Task requirements: The expected output is exactly the lines below, starting at the line with "split; [done|]. split; [done|]. by" and ending at the line with "Definition sample_mem : mem", both included; no other line belongs in it.

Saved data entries

=== Section Start ===

(* ===== verification/StbStrProps.v ===== *)
(** StbStrProps: the theorems on stb_ds string maps and on the string arena. *)

From S2P Require Import Prelude Hhash StbHash StbProbe StbMem StbArena StbTable StbWalk StbInv StbOps StbStrMap StbStrNat StbStrInv.

(** ** Refinement: any sequence of operations *)

(** One use of the macros; keys are pointers to strings of the caller. *)
Inductive sh_op (V : Type) :=
  | ShPut (k : ptr) (v : V)        (* shput, HSHASH_SET *)
  | ShGet (k : ptr)                (* shget *)
  | ShExist (k : ptr)              (* HSHASH_EXIST *)
  | ShDel (k : ptr)                (* shdel, HSHASH_DEL *)
  | ShDefault (v : V)              (* shdefault *)
  | ShLen.                         (* shlen, HSHASH_SIZE *)
Arguments ShPut {V}.
Arguments ShGet {V}.
Arguments ShExist {V}.
Arguments ShDel {V}.
Arguments ShDefault {V}.
Arguments ShLen {V}.

(** What the caller sees of it. *)
Inductive sh_obs (V : Type) :=
  | ObsDone
  | ObsValue (v : V)
  | ObsInt (i : Z).
Arguments ObsDone {V}.
Arguments ObsValue {V}.
Arguments ObsInt {V}.

Section run.
Context {V : Type} (zero : V).
Abbreviation arr := (stbds_array ptr V).

(** The global seed, the handle and the memory. *)
Definition sh_state : Type := Z * option arr * mem.

Definition sh_step (op : sh_op V) (st : sh_state) : res (sh_obs V * sh_state) :=
  let '(gs, h, m) := st in
  match op with
  | ShPut k v =>
      match HSHASH_SET gs h k v m with
      | Ok ((a, gs), m) => Ok (ObsDone, (gs, Some a, m))
      | Fault f => Fault f
      end
  | ShGet k =>
      match stbds_shget m zero h k with
      | Ok (v, a) => Ok (ObsValue v, (gs, Some a, m))
      | Fault f => Fault f
      end
  | ShExist k =>
      match HSHASH_EXIST m h k with
      | Ok (r, a) => Ok (ObsInt r, (gs, Some a, m))
      | Fault f => Fault f
      end
  | ShDel k =>
      match HSHASH_DEL gs h k m with
      | Ok ((r, h, gs), m) => Ok (ObsInt r, (gs, h, m))
      | Fault f => Fault f
      end
  | ShDefault v => Ok (ObsDone, (gs, Some (stbds_hmdefault h v), m))
  | ShLen => Ok (ObsInt (HSHASH_SIZE h), st)
  end.

Fixpoint sh_run (ops : list (sh_op V)) (st : sh_state) : res (list (sh_obs V) * sh_state) :=
  match ops with
  | [] => Ok ([], st)
  | op :: ops =>
      match sh_step op st with
      | Ok (o, st) =>
          match sh_run ops st with Ok (os, st) => Ok (o :: os, st) | Fault f => Fault f end
      | Fault f => Fault f
      end
  end.

(** A new map in one of the three modes; NULL is a map of the caller's strings. *)
Definition sh_new (mode gs : Z) : res (option arr * Z) :=
  if mode =? STBDS_SH_DEFAULT then Ok (None, gs)
  else match stbds_shmode_func gs mode with Ok (a, gs) => Ok (Some a, gs) | Fault f => Fault f end.

(** The life of a map: made, used, freed. *)
Definition sh_life (mode gs : Z) (ops : list (sh_op V)) (m : mem) : res (list (sh_obs V) * mem) :=
  match sh_new mode gs with
  | Fault f => Fault f
  | Ok (h, gs) =>
      match sh_run ops (gs, h, m) with
      | Fault f => Fault f
      | Ok (os, (gs, h, m)) =>
          match HSHASH_FINI h m with Ok (_, m) => Ok (os, m) | Fault f => Fault f end
      end
  end.

(** The specification: a finite map from strings, and a default. *)
Definition str_of (m : mem) (p : ptr) : list Z := match cstr m p with Ok s => s | Fault _ => [] end.

Definition spec_state : Type := gmap (list Z) V * V.

Definition spec_step (m0 : mem) (op : sh_op V) (st : spec_state) : sh_obs V * spec_state :=
  let '(M, d) := st in
  match op with
  | ShPut k v => (ObsDone, (<[str_of m0 k := v]> M, d))
  | ShGet k => (ObsValue (default d (M !! str_of m0 k)), st)
  | ShExist k => (ObsInt (match M !! str_of m0 k with Some _ => 0 | None => HC_NOTFOUND end), st)
  | ShDel k => (ObsInt (match M !! str_of m0 k with Some _ => 1 | None => 0 end),
                (delete (str_of m0 k) M, d))
  | ShDefault v => (ObsDone, (M, v))
  | ShLen => (ObsInt (Z.of_nat (size M)), st)
  end.

Fixpoint spec_run (m0 : mem) (ops : list (sh_op V)) (st : spec_state) : list (sh_obs V) :=
  match ops with
  | [] => []
  | op :: ops => let '(o, st) := spec_step m0 op st in o :: spec_run m0 ops st
  end.

(** The keys of an operation are strings in the initial memory. *)
Definition op_ok (m0 : mem) (op : sh_op V) : Prop :=
  match op with
  | ShPut k _ | ShGet k | ShExist k | ShDel k => exists s, str_at m0 k s
  | ShDefault _ | ShLen => True
  end.

(** ** The simulation *)

Definition sim (m0 : mem) (st : sh_state) (sp : spec_state) : Prop :=
  let '(gs, h, m) := st in
  in_u 64 gs /\ exists strs, sh_inv m0 m h strs /\ sp.1 = list_to_map strs /\
    sp.2 = default zero (h ≫= a_default).

Lemma sh_inv_NoDup m0 m (h : option arr) strs : sh_inv m0 m h strs -> NoDup strs.*1.
Proof.
  intros [(_ & Hit & _) Ha]. destruct h as [a|]; [apply Ha|].
  apply Forall2_length in Hit. destruct strs; [constructor|done].
Qed.

Lemma sh_inv_str m0 m (h : option arr) strs p s : sh_inv m0 m h strs -> str_at m0 p s -> str_at m p s.
Proof.
  intros [((H0 & Hm & _ & Hsub & _) & _) _] Hs. apply (str_at_block m0); [|done].
  destruct (mem_ok_str m0 p s H0 Hs) as [_ [x Hx]]. rewrite Hx. by eapply lookup_weaken.
Qed.

Lemma get_entry_map strs s : NoDup strs.*1 ->
  get_entry (V := V) s strs = (list_to_map strs : gmap (list Z) V) !! s /\
  match key_index s strs, (list_to_map strs : gmap (list Z) V) !! s with
  | Some _, Some _ | None, None => True
  | _, _ => False
  end.
Proof.
  intros Hnd. pose proof (list_to_map_get strs s Hnd) as H. unfold get_entry.
  destruct (key_index s strs) as [n|]; [|by rewrite H]. destruct H as (v & Hn & ->). simpl. by rewrite Hn.
Qed.

Lemma sh_inv_size m0 m (h : option arr) strs : sh_inv m0 m h strs ->
  stbds_hmlen h = Z.of_nat (size (list_to_map strs : gmap (list Z) V)).
Proof.
  intros Hi. pose proof (sh_inv_NoDup _ _ _ _ Hi) as Hnd. destruct Hi as [(_ & Hit & _) _].
  apply Forall2_length in Hit. rewrite map_size_list_to_map by done. rewrite <- Hit.
  destruct h as [a|]; unfold stbds_hmlen, stbds_arrlen, handle_items; simpl; lia.
Qed.

Lemma sh_step_sim m0 op st sp :
  sim m0 st sp -> op_ok m0 op ->
  exists st', sh_step op st = Ok ((spec_step m0 op sp).1, st') /\ sim m0 st' (spec_step m0 op sp).2.
Proof.
  destruct st as [[gs h] m], sp as [M d]. intros (Hgs & strs & Hi & HM & Hd) Hop. simpl in HM, Hd. subst M d.
  pose proof (sh_inv_NoDup m0 m h strs Hi) as Hnd.
  destruct op as [k v|k|k|k|v|]; simpl in *.
  1-4: destruct Hop as [s Hs0]; pose proof (sh_inv_str m0 m h strs k s Hi Hs0) as Hs;
    assert (str_of m0 k = s) as -> by (unfold str_of; unfold str_at in Hs0; by rewrite Hs0);
    destruct (get_entry_map strs s Hnd) as [Hget Hcase].
  - destruct (shput_spec m0 m gs h k s v strs Hi Hgs Hs) as (a & gs' & m' & E & Hgs' & Hi' & Hd & _).
    unfold HSHASH_SET. rewrite E. eexists. split; [done|]. split; [done|].
    exists (put_entry s v strs). simpl. rewrite Hd. split_and!; [done| |done].
    symmetry. by apply list_to_map_put.
  - destruct (shget_spec m0 m h k s strs zero Hi Hs) as (a & -> & _ & Hi' & Hd & _).
    rewrite Hget. eexists. split; [done|]. split; [done|]. exists strs. simpl. by rewrite Hd.
  - destruct (shget_spec m0 m h k s strs zero Hi Hs) as (a & _ & E & Hi' & Hd & _).
    unfold HSHASH_EXIST. rewrite E. eexists. split.
    { destruct (key_index s strs), (list_to_map strs !! s); simpl; try done.
      by rewrite (proj2 (Z.leb_le 0 _)) by lia. }
    split; [done|]. exists strs. simpl. by rewrite Hd.
  - destruct (shdel_spec m0 m gs h k s strs Hi Hgs Hs) as (h' & m' & E & Hi' & Hd & _).
    unfold HSHASH_DEL. rewrite E. eexists. split.
    { destruct (key_index s strs), (list_to_map strs !! s); done. }
    split; [done|]. exists (del_entry s strs). rewrite Hd. split_and!; [done| |done].
    symmetry. by apply list_to_map_del.
  - eexists. split; [done|]. split; [done|]. exists strs. split_and!; [|done..].
    destruct h as [a|]; [exact Hi|]. destruct Hi as [Hs _]. split; [exact Hs|].
    pose proof Hs as (_ & Hit & _). apply Forall2_length in Hit. destruct strs; [|done].
    unfold handle_inv, arr_inv. simpl. split_and!; [split; constructor|by vm_compute|done].
  - exists (gs, h, m). unfold HSHASH_SIZE. rewrite (sh_inv_size m0 m h strs Hi).
    split; [done|]. split; [done|]. by exists strs.
Qed.

Lemma sh_run_sim m0 ops st sp :
  sim m0 st sp -> Forall (op_ok m0) ops ->
  exists st' sp', sh_run ops st = Ok (spec_run m0 ops sp, st') /\ sim m0 st' sp'.
Proof.
  revert st sp; induction ops as [|op ops IH]; intros st sp Hsim Hops; [by exists st, sp|].
  apply Forall_cons in Hops as [Hop Hops]. simpl.
  destruct (sh_step_sim m0 op st sp Hsim Hop) as (st1 & -> & Hsim1).
  destruct (spec_step m0 op sp) as [o sp1]. simpl in *.
  destruct (IH st1 sp1 Hsim1 Hops) as (st2 & sp2 & -> & Hsim2). by exists st2, sp2.
Qed.

Lemma sh_new_sim m mode gs : mem_ok m -> in_u 64 gs -> 1 <= mode <= 3 ->
  exists h gs', sh_new mode gs = Ok (h, gs') /\ sim m (gs', h, m) (∅, zero).
Proof.
  intros Hm Hgs Hmode. unfold sh_new. destruct (mode =? STBDS_SH_DEFAULT).
  - exists None, gs. split; [done|]. split; [done|]. exists []. split_and!; [by apply sh_null_inv|done|done].
  - destruct (shmode_spec (V := V) m gs mode Hm Hgs Hmode) as (a & gs' & -> & Hgs' & Hi & Hd & _).
    exists (Some a), gs'. split; [done|]. split; [done|]. exists []. simpl. by rewrite Hd.
Qed.

End run.

(** The strings "a", "l" and "d" of a caller. *)
Definition sample_mem : mem :=
  Mem 4 (list_to_map [(1, str_bytes [97]); (2, str_bytes [108]); (3, str_bytes [100])]).

Lemma sample_mem_ok : mem_ok sample_mem.
Proof.
  split; [by vm_compute|]. intros b [x Hb]. simpl in *.
  repeat (apply lookup_insert_Some in Hb as [[<- _]|[_ Hb]]; [lia|]). by rewrite lookup_empty in Hb.
Qed.


(** ** Strings in an arena *)

(** A sequence of calls of [stbds_stralloc]. *)
Fixpoint stralloc_list (a : stbds_string_arena) (ps : list ptr) : M mem (list ptr * stbds_string_arena) :=
  match ps with
  | [] => mret ([], a)
  | p :: ps =>
      r ← stbds_stralloc a p;
      rs ← stralloc_list r.2 ps;
      mret (r.1 :: rs.1, rs.2)
  end.

Lemma stralloc_list_spec m0 ps : forall m a,
  heap_inv m0 m (sa_storage a) -> arena_ok m a -> Forall (fun p => exists s, str_at m0 p s) ps ->
  exists qs a' m', stralloc_list a ps m = Ok ((qs, a'), m') /\
    heap_inv m0 m' (sa_storage a') /\ arena_ok m' a' /\
    Forall2 (fun p q => in_arena a' q /\ forall s, str_at m0 p s -> str_at m' q s) ps qs /\
    (forall q s, in_arena a q -> str_at m q s -> in_arena a' q /\ str_at m' q s).
Proof.
  induction ps as [|p ps IH]; intros m a Hh Ha Hps; [by exists [], a, m|].
  apply Forall_cons in Hps as [[s Hs0] Hps]. pose proof Hh as (H0 & Hm & _ & Hsub & _).
  assert (str_at m p s) as Hs.
  { apply (str_at_block m0); [|done]. destruct (mem_ok_str m0 p s H0 Hs0) as [_ [x Hx]].
    rewrite Hx. by eapply lookup_weaken. }
  destruct (stralloc_spec m a p s Hm Ha Hs) as (q & a1 & m1 & E1 & Hq & Hin & Hst).
  pose proof (heap_inv_arena m0 m a m1 a1 Hst Hh) as Hh1.
  pose proof Hst as (_ & Ha1 & _ & _ & Hup & Hkeep & _).
  destruct (IH m1 a1 Hh1 Ha1 Hps) as (qs & a2 & m2 & E2 & Hh2 & Ha2 & Hqs & Hkeep2).
  exists (q :: qs), a2, m2. simpl. rewrite (bind_ok _ _ _ _ _ E1). simpl. rewrite (bind_ok _ _ _ _ _ E2).
  split_and!; try done.
  - constructor; [|done]. destruct (Hkeep2 q s Hin Hq) as [Hin2 Hq2]. split; [done|].
    intros s' Hs'. unfold str_at in Hs0, Hs'. rewrite Hs0 in Hs'. by injection Hs' as <-.
  - intros q' s' Hin' Hs'. apply Hkeep2; [by apply Hup|by apply Hkeep].
Qed.

(** The string arena: any sequence of strings, of any length (small ones packed
    into blocks of 512 bytes to 1 MiB, larger ones in blocks of their own), is
    copied without a write outside a block; every pointer ever returned still holds
    its string at the end, and [stbds_strreset] frees exactly the arena's blocks. *)
Theorem arena_strings (m : mem) (ps : list ptr) :
  mem_ok m -> Forall (fun p => exists s, str_at m p s) ps ->
  exists qs a m', stralloc_list empty_arena ps m = Ok ((qs, a), m') /\
    Forall2 (fun p q => forall s, str_at m p s -> str_at m' q s) ps qs /\
    m_blocks m ⊆ m_blocks m' /\
    exists m'', stbds_strreset a m' = Ok (empty_arena, m'') /\ m_blocks m'' = m_blocks m.
Proof.
  intros Hm Hps.
  destruct (stralloc_list_spec m ps m empty_arena) as (qs & a & m' & E & Hh & Ha & Hqs & _);
    [by apply heap_inv_start|exact (empty_arena_ok m 0)|done|].
  pose proof Hh as (_ & Hm' & _ & Hsub & _).
  exists qs, a, m'. split_and!; [done| |done|].
  - eapply Forall2_impl; [exact Hqs|]. by intros p q [_ H].
  - rewrite (strreset_spec m' a Hm' Ha). eexists. split; [done|]. by apply heap_inv_rest.
Qed.

(** ** [stbds_shputs] on a key that is there *)

(** A map of copies: "d", then "l" (which the hash puts into the slots before "d",
    where the second inner loop finds it), then "a"; then [shputs] on "l". *)
Definition shputs_run : res (stbds_array ptr Z * mem) :=
  match HSHASH_INIT 0x31415926 with
  | Fault f => Fault f
  | Ok (h, gs) =>
      match sh_run 0 [ShPut (3, 0) 1; ShPut (2, 0) 2; ShPut (1, 0) 3] (gs, Some h, sample_mem) with
      | Ok (_, (gs, h, m)) =>
          match stbds_shputs gs h ((2, 0), 4) m with
          | Ok ((a, _), m) => Ok (a, m)
          | Fault f => Fault f
          end
      | Fault f => Fault f
      end
  end.

(** [stbds_shputs] of a key that is present may store another element's key:
    the second inner loop of [stbds_hmput_key] leaves [temp_key] as the last call
    set it. In this run the map of copies "d", "l", "a" gets the value for "l" under
    the key of "a": "l" is not found any more, two elements share one key, and
    freeing the map frees that key twice. *)
Theorem shputs_stale_key :
  res_ok shputs_run (fun '(a, m) =>
    a_items a = [((4, 0), 1); ((6, 0), 4); ((6, 0), 3)] /\
    str_at m (6, 0) [97] /\ str_at m (5, 0) [108] /\
    fst <$> (match stbds_shgeti m (Some a) (2, 0) with Ok r => Some r | _ => None end) = Some (-1) /\
    stbds_hmfree_func (Some a) m = Fault UseAfterFree).
Proof. by vm_compute. Qed.

(** The scenarios of [stbds_unit_tests] with strings: [shputs] into a map of the
    caller's strings, of copies, and in an arena. *)
Example shputs_new_key (mode : Z) : In mode [STBDS_SH_DEFAULT; STBDS_SH_STRDUP; STBDS_SH_ARENA] ->
  match sh_new (V := Z) mode 0x31415926 with
  | Ok (h, gs) =>
      match stbds_shputs gs h ((1, 0), 1) sample_mem with
      | Ok ((a, _), m) =>
          match a_items a with
          | [(k, v)] => str_at m k [97] /\ v = 1 /\ (k = (1, 0) <-> mode = STBDS_SH_DEFAULT)
          | _ => False
          end
      | Fault _ => False
      end
  | Fault _ => False
  end.
Proof. intros [<-|[<-|[<-|[]]]]; vm_compute; repeat split; intros; try done. Qed.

=== Section End ===

Finished exercise:
    split; [done|]. split; [done|]. by exists strs.
Qed.

Lemma sh_run_sim m0 ops st sp :
  sim m0 st sp -> Forall (op_ok m0) ops ->
  exists st' sp', sh_run ops st = Ok (spec_run m0 ops sp, st') /\ sim m0 st' sp'.
Proof.
  revert st sp; induction ops as [|op ops IH]; intros st sp Hsim Hops; [by exists st, sp|].
  apply Forall_cons in Hops as [Hop Hops]. simpl.
  destruct (sh_step_sim m0 op st sp Hsim Hop) as (st1 & -> & Hsim1).
  destruct (spec_step m0 op sp) as [o sp1]. simpl in *.
  destruct (IH st1 sp1 Hsim1 Hops) as (st2 & sp2 & -> & Hsim2). by exists st2, sp2.
Qed.

Lemma sh_new_sim m mode gs : mem_ok m -> in_u 64 gs -> 1 <= mode <= 3 ->
  exists h gs', sh_new mode gs = Ok (h, gs') /\ sim m (gs', h, m) (∅, zero).
Proof.
  intros Hm Hgs Hmode. unfold sh_new. destruct (mode =? STBDS_SH_DEFAULT).
  - exists None, gs. split; [done|]. split; [done|]. exists []. split_and!; [by apply sh_null_inv|done|done].
  - destruct (shmode_spec (V := V) m gs mode Hm Hgs Hmode) as (a & gs' & -> & Hgs' & Hi & Hd & _).
    exists (Some a), gs'. split; [done|]. split; [done|]. exists []. simpl. by rewrite Hd.
Qed.

End run.

(** The strings "a", "l" and "d" of a caller. *)
Definition sample_mem : mem :=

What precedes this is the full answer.